3.2 Some Details on the eRisC System eRisC’s contents was developed by combining various sources of information, knowledge and expertise: the literature on business failure factors and the one on project management, our colleagues’ expertise on SMEs, and invaluable information from various agents dealing with these issues on a day-to-day basis, such as lenders, investors, entrepreneurs, economic advisors and experts. Based on this precious and abundant information, we first assembled a long list of potential risk factors that could disturb or influence significantly the development of SMEs projects. In a second phase, we had to reduce the original list of risk factors which was simply too long to be considered in its entirety in real-life practical situations. In order to do that, we considered the relative importance and influence of risk factors on the failure of evaluated projects. Once this pruning was completed, and after we ensured that we had not discarded important factors, the remaining key factors were grouped into meaningful generic categories. We then developed sets of questions and subquestions that would support the measurement of the actual risk level of a project. This also allowed us to add a risk management dimension to our tool by inviting the user to identify with greater precision facets that could compromise the success of the project, and thus allowing a better control with the implementation of appropriate corrective measures. A relatively complex weight system was also developed in order to associate a quantitative measure to individual risk elements, to rank these elements, and to compute a global risk rating for the evaluated project—see Figure 4 below.

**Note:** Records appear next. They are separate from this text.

(** * tao::optional — a shallow embedding of [include/tao/result/result.hpp]

    The header defines the class template [optional<T>] (a discriminated
    union of "nothing" and one [T]) and its specialisation [optional<T&>]
    (a rebindable, nullable reference).  The member functions are embedded
    as computations of a small state-and-exception monad; the union and
    its discriminant are kept apart, as they are in the source, so that a
    member function which updates one and not the other can be observed. *)

From Stdlib Require Import List Bool Arith Lia.
Import ListNotations.

Set Implicit Arguments.

(** ** Outcomes and the monad of member functions *)

(** [class bad_optional_access : public std::exception]: the only exception
    type the header defines. *)
Inductive exception : Type :=
| bad_optional_access.

(** A call returns normally, leaves by an exception, or has no defined
    behaviour (it used an object outside its lifetime).  [Ok] and [Throw]
    carry the state of the objects in scope at that point. *)
Inductive outcome (S A : Type) : Type :=
| Ok (a : A) (s : S)
| Throw (e : exception) (s : S)
| Undefined.

Arguments Ok {S A} a s.
Arguments Throw {S A} e s.
Arguments Undefined {S A}.

Definition M (S A : Type) : Type := S -> outcome S A.

Definition ret {S A} (a : A) : M S A := fun s => Ok a s.

Definition bind {S A B} (m : M S A) (k : A -> M S B) : M S B :=
  fun s =>
    match m s with
    | Ok a s' => k a s'
    | Throw e s' => Throw e s'
    | Undefined => Undefined
    end.

Definition get {S} : M S S := fun s => Ok s s.
Definition gets {S A} (f : S -> A) : M S A := fun s => Ok (f s) s.
Definition modify {S} (f : S -> S) : M S unit := fun s => Ok tt (f s).
Definition throw {S A} (e : exception) : M S A := fun s => Throw e s.
Definition undefined {S A} : M S A := fun _ => Undefined.

Declare Scope cpp_scope.
Delimit Scope cpp_scope with cpp.
Notation "x <- c1 ;; c2" := (bind c1 (fun x => c2))
  (at level 61, c1 at next level, right associativity) : cpp_scope.
Notation "c1 ;; c2" := (bind c1 (fun _ => c2))
  (at level 61, right associativity) : cpp_scope.
Open Scope cpp_scope.

(** [raises m s]: the call leaves by an exception. *)
Definition raises {S A} (m : M S A) (s : S) : bool :=
  match m s with
  | Throw _ _ => true
  | _ => false
  end.

(** ** What the template asks of [T] *)

(** The abstract value of a [T] object is a Rocq value.  Copy construction
    and copy assignment give the destination the value of the source.  A
    move gives the destination the value of the source and leaves the
    source in the state [moved_from v] that [T]'s own move constructor and
    move assignment operator choose. *)
Class Movable (T : Type) : Type := moved_from : T -> T.

(** Trivially copyable types, such as [int]: a move is a copy. *)
#[global] Instance int_Movable : Movable nat := fun n => n.
(** * mnist.h: a loader for the IDX files of the MNIST data set

    A shallow embedding of [mnist.h] and the properties of its loaders,
    accessors and printing routine.

    The C code is modelled on a 64-bit platform with 32-bit [int] and
    [unsigned int] and a 64-bit [size_t] (LP64).  Integers are values of
    [Z] with the conversions of C written out; the C library ([fopen],
    [fread], [fclose], [malloc], [free], [printf]) is modelled by a small
    state monad over an explicit program state: a flat byte-addressed
    memory, the allocator's live blocks, the open streams and a trace of
    the library calls made. *)

From Stdlib Require Import ZArith List Lia Bool String Ascii Btauto.
From Stdlib Require Import Strings.Byte.
From coqutil Require Import Z.bitblast.
Import ListNotations.

Local Open Scope Z_scope.

(** ** C integers *)

Module CInt.

Definition INT_MAX : Z := 2147483647.

(** Conversion to [unsigned int] ([u32] in the source). *)
Definition to_u32 (z : Z) : Z := z mod 2 ^ 32.

(** Conversion to [int]: the value modulo 2^32, read as two's complement. *)
Definition to_int (z : Z) : Z :=
  let u := z mod 2 ^ 32 in
  if u <? 2 ^ 31 then u else u - 2 ^ 32.

(** Conversion to [size_t]. *)
Definition to_size_t (z : Z) : Z := z mod 2 ^ 64.

(** Byte [i] of a 32-bit value, byte 0 being the least significant. *)
Definition u32_byte (v i : Z) : Z := Z.land (Z.shiftr v (8 * i)) 0xFF.

Definition is_u32 (v : Z) : Prop := 0 <= v < 2 ^ 32.

End CInt.
Import CInt.

(** ** Bytes on the wire and in memory *)

Definition byte_val (b : byte) : Z := Z.of_N (Byte.to_N b).

(** The byte of a number, for writing test data. *)
Definition byte_of_Z (z : Z) : byte :=
  match Byte.of_N (Z.to_N (z mod 256)) with
  | Some b => b
  | None => x00
  end.

(** The value of four bytes read most significant first (wire order). *)
Definition be32 (b0 b1 b2 b3 : byte) : Z :=
  Z.lor (Z.shiftl (byte_val b0) 24)
    (Z.lor (Z.shiftl (byte_val b1) 16)
       (Z.lor (Z.shiftl (byte_val b2) 8) (byte_val b3))).

(** The value of four bytes read least significant first. *)
Definition le32 (b0 b1 b2 b3 : byte) : Z := be32 b3 b2 b1 b0.

(** What a [u32] object holds once the four bytes [b0 .. b3] have been
    stored at its address, lowest address first. *)
Definition u32_of_bytes (host_big : bool) (b0 b1 b2 b3 : byte) : Z :=
  if host_big then be32 b0 b1 b2 b3 else le32 b0 b1 b2 b3.

(** The object representation of an [int], lowest address first. *)
Definition int_repr (host_big : bool) (v : Z) : list Z :=
  let b i := u32_byte (to_u32 v) i in
  if host_big then [b 3; b 2; b 1; b 0] else [b 0; b 1; b 2; b 3].

(** ** Endianness *)

Definition MAGIC_NUMBER_LABELS : Z := 0x00000801.
Definition MAGIC_NUMBER_IMAGES : Z := 0x00000803.

(** [is_big_endian]: the first byte of the object representation of
    [int v = 1] is compared with 0. *)
Definition is_big_endian (host_big : bool) : bool :=
  let v := 1 in
  hd 0 (int_repr host_big v) =? 0.

(** [ret |= e] for an [int ret] and an [unsigned int e]: the operands are
    brought to [unsigned int] and the result is stored in the [int]. *)
Definition or_assign (ret e : Z) : Z := to_int (Z.lor (to_u32 ret) e).

(** [swap_endianness_u32]; the result is an [int]. *)
Definition swap_endianness_u32 (v : Z) : Z :=
  let ret := 0 in
  let ret := or_assign ret (Z.shiftr v 24) in
  let ret := or_assign ret (Z.shiftr (Z.land v 0xFF0000) 8) in
  let ret := or_assign ret (to_u32 (Z.shiftl (Z.land v 0xFF00) 8)) in
  let ret := or_assign ret (to_u32 (Z.shiftl v 24)) in
  ret.

(** ** Files, memory and the program state *)

(** A file on disk: its length and the byte at each offset. *)
Record file := mkFile {
  f_size : Z;
  f_byte : Z -> byte
}.

Definition file_of_list (l : list byte) : file :=
  {| f_size := Z.of_nat (List.length l);
     f_byte := fun i => nth (Z.to_nat i) l x00 |}.

(** An open stream ([FILE]): its number, the file and the read position. *)
Record FILE := mkFILE {
  fd : nat;
  contents : file;
  pos : Z
}.

(** Memory is flat and byte addressed; [None] is an unmapped address.
    The null pointer is address 0. *)
Definition memory := Z -> option byte.

(** The calls made to the C library, in order. *)
Inductive event :=
| EvOpen (path : string) (ok : bool)
| EvRead (stream : nat) (size nmemb got : Z)
| EvClose (stream : nat)
| EvMalloc (size p : Z)
| EvFree (p : Z).

(** What the program cannot change: the byte order of the host, the files
    that [fopen] can open for reading, and whether the allocator grants a
    request of a given size. *)
Record env := mkEnv {
  host_big_endian : bool;
  files : string -> option file;
  alloc_ok : Z -> bool
}.

Record state := mkState {
  mem : memory;
  brk : Z;                  (* the next address the allocator hands out *)
  live : list (Z * Z);      (* live blocks: address and size *)
  open_files : list nat;    (* streams opened and not yet closed *)
  next_fd : nat;
  trace : list event
}.

Definition log (ev : event) (s : state) : state :=
  {| mem := mem s; brk := brk s; live := live s;
     open_files := open_files s; next_fd := next_fd s;
     trace := trace s ++ [ev] |}.

(** ** The state monad of the embedding *)

Definition M (A : Type) : Type := state -> A * state.

Definition ret {A} (a : A) : M A := fun s => (a, s).

Definition bind {A B} (m : M A) (k : A -> M B) : M B :=
  fun s => let (a, s') := m s in k a s'.

Declare Scope c_scope.
Delimit Scope c_scope with C.
Notation "x <- m ;; k" := (bind m (fun x => k))
  (at level 61, m at next level, right associativity) : c_scope.
Notation "' pat <- m ;; k" := (bind m (fun x => match x with pat => k end))
  (at level 61, pat pattern, m at next level, right associativity) : c_scope.
Notation "m ;; k" := (bind m (fun _ => k))
  (at level 61, right associativity) : c_scope.

(** ** The C library *)

Definition fopen (e : env) (path : string) : M (option FILE) :=
  fun s =>
    match files e path with
    | None => (None, log (EvOpen path false) s)
    | Some f =>
        let id := next_fd s in
        (Some {| fd := id; contents := f; pos := 0 |},
         {| mem := mem s; brk := brk s; live := live s;
            open_files := id :: open_files s; next_fd := S id;
            trace := trace s ++ [EvOpen path true] |})
    end.

Definition fclose (fp : FILE) : M unit :=
  fun s =>
    (tt,
     {| mem := mem s; brk := brk s; live := live s;
        open_files := filter (fun i => negb (Nat.eqb i (fd fp))) (open_files s);
        next_fd := next_fd s;
        trace := trace s ++ [EvClose (fd fp)] |}).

Fig. 4. An excerpt from the expansion project questionnaire. The only acceptable answers to questions are YES, NO, NOT APPLICABLE, DON’T KNOW.
In a third and final phase, the contents of eRisC was validated with many potential users and their feedback was taken into consideration to make adjustments on several aspects such as question formulation, term definition, confidentiality of information, etc. At this point, the tool was still “on paper”, as an extensive questionnaire (grid), and had not been implemented yet. So an important design decision had to be made at the very beginning of the implementation phase: how to convert the on-paper, large, and static questionnaire into an adequate form to be implemented into the eRisC software? As we examined various possibilities, we gradually came to look at it more and more as an interactive and dynamic document. In this dynamic perspective, the questionnaire would be adaptable to the users’ needs for the specific project at hand. In a sense, the questionnaire is at the meeting point of three complementary dimensions: the risk evaluation model as defined by domain experts, the user’s perspective as a domain practitioner; and the computerized rendering of the previous two dimensions. Moreover, from a down-to-earth, practical viewpoint, users would only be interested in the resulting software if it proved to be quick, user friendly, and better than their current non-automated tool.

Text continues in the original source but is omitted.